Donald Trump’s “big lie” that he lost the 2020 US election because of voter fraud is “a bit like WWF”, Mitt Romney said on Sunday, referring to the gaudy and artificial world of professional wrestling, an arena in which Trump starred before entering politics.
“It’s entertaining,” said the Utah senator and 2012 Republican presidential nominee. “But it’s not real.”
Appearing on CNN’s State of the Union, Romney was asked about former attorney general William Barr’s assertion to the Atlantic on Sunday that Trump’s claims were always “bullshit”.
Barr said as much publicly in December – a month after Joe Biden’s win. He told the Atlantic the then Senate majority leader, Mitch McConnell, had wanted him to say so in November.
Romney suggested most Americans have always known Trump is lying about electoral fraud, which he was told about by conspiracy theorists – “the MyPillow guy [Mike Lindell and] Rudy Giuliani” – rather than any official source.
Most Americans, Romney suggested, would not take seriously such partisan operations as an ongoing recount in Arizona’s most popular county. Polling, however, shows belief in Trump’s claims shared by a majority of Republican voters.
Romney also said Trump’s lie “is surely being used around the world to minimise the support for democracy”.
“If the autocratic nations can point to the United States,” he said, “which is the birthplace really of this modern democracy, and can say, ‘Look, they can’t even run an election there that’s not fraudulent … that obviously is having an impact on on the cause of democracy and freedom around the world.”
But in the US, Romney insisted, “it’s pretty clear. The election was fair. It wasn’t the outcome that the president wanted, but let’s move on.”
Trump has not moved on. At a rally in Ohio on Saturday which marked his return to the campaign trail, supporters wore T-shirts saying “Trump won, deal with it”; “Trump 2024. Make votes count again”; and “Biden is not my president”.
Trump told them: “This was the scam of the century and this was the crime of the century. We’re never going to stop fight for the true results of this election … Remember I’m not the one trying to undermine American democracy. I’m trying to save American democracy.”
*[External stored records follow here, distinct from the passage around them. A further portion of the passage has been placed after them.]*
(** * Streaming slide extraction: SSE framer, extraction state machine,
      slide assembly and transport

    A shallow embedding of the streaming pipeline of the slide studio:
    [sse.ts] (the line-oriented Server-Sent-Events framer),
    [extractSlides.ts] (chunk ingestion, [walkEvent], [finalizeSlides]),
    [maskSecrets] and [debugFetch] of [utils/debug.ts], the two copies of
    [callGlmAgent] with [addPage] and [updatePage], and the callbacks with
    which [App.tsx] puts drafts and updated slides on screen.

    Modelling conventions.
    - A JavaScript string is its sequence of UTF-16 code units: [list N].
      [js "..."] turns a literal into that form.
    - Integer-valued numbers are [Z]; [NaN] is [None] where it can occur.
      Numbers with a fractional part are outside the modelled input domain.
    - In-place mutation is explicit state passing; callbacks ([log],
      [onPartial]) append to an effect trace; a JavaScript exception is an
      explicit outcome.
    - What the platform supplies and the program only calls ([JSON.parse]
      on an event's text, [Number] on a retry field, [fetch], the reader of
      a response body) is a parameter of the part that calls it. *)

From Stdlib Require Import ZArith NArith List String Ascii Lia Bool.
From stdpp Require Import gmap list sorting.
Romney was the only Republican in Congress to vote to impeach Trump twice. But he was joined at Trump’s second trial by six other GOP senators who thought Trump guilty of inciting the deadly attack on the US Capitol on 6 January, by a mob seeking to overturn the election.
Despite that, Republicans in the Senate blocked the formation of a 9/11-style independent commission to investigate the January attack. This week the speaker of the House, Nancy Pelosi, announced the formation of a select committee.
Republicans say that will be too partisan. Key witnesses such as the House minority leader, Kevin McCarthy, who pleaded with Trump to call off the attack, seem unlikely to agree to appear.
Romney said he hoped Pelosi would “appoint people that are seen as being credible and are willing to look at the evidence on a clear-eyed basis”.
He added: “I voted in favour of a bipartisan commission. I think that would have had more credibility … and yet there will be a an effort to look back at what happened on 6 January. I think there are questions that are appropriate to be evaluated.
“One question is why did it take so long for security to come to the Capitol and to rescue the Capitol police that were battling away, and to make sure that the Vice-President [Mike Pence] was safe and his family was safe, as well as other elected officials.
“Why was the delay so long? Why didn’t the Pentagon for instance move more quickly? What happened in the White House?
“… That was a terrible day in American history, and it’s going to be used against us around the world. It already is by China and Russia. It has huge implications. It should never happen again in any effort to understand why it happened, is in my opinion, appropriate.”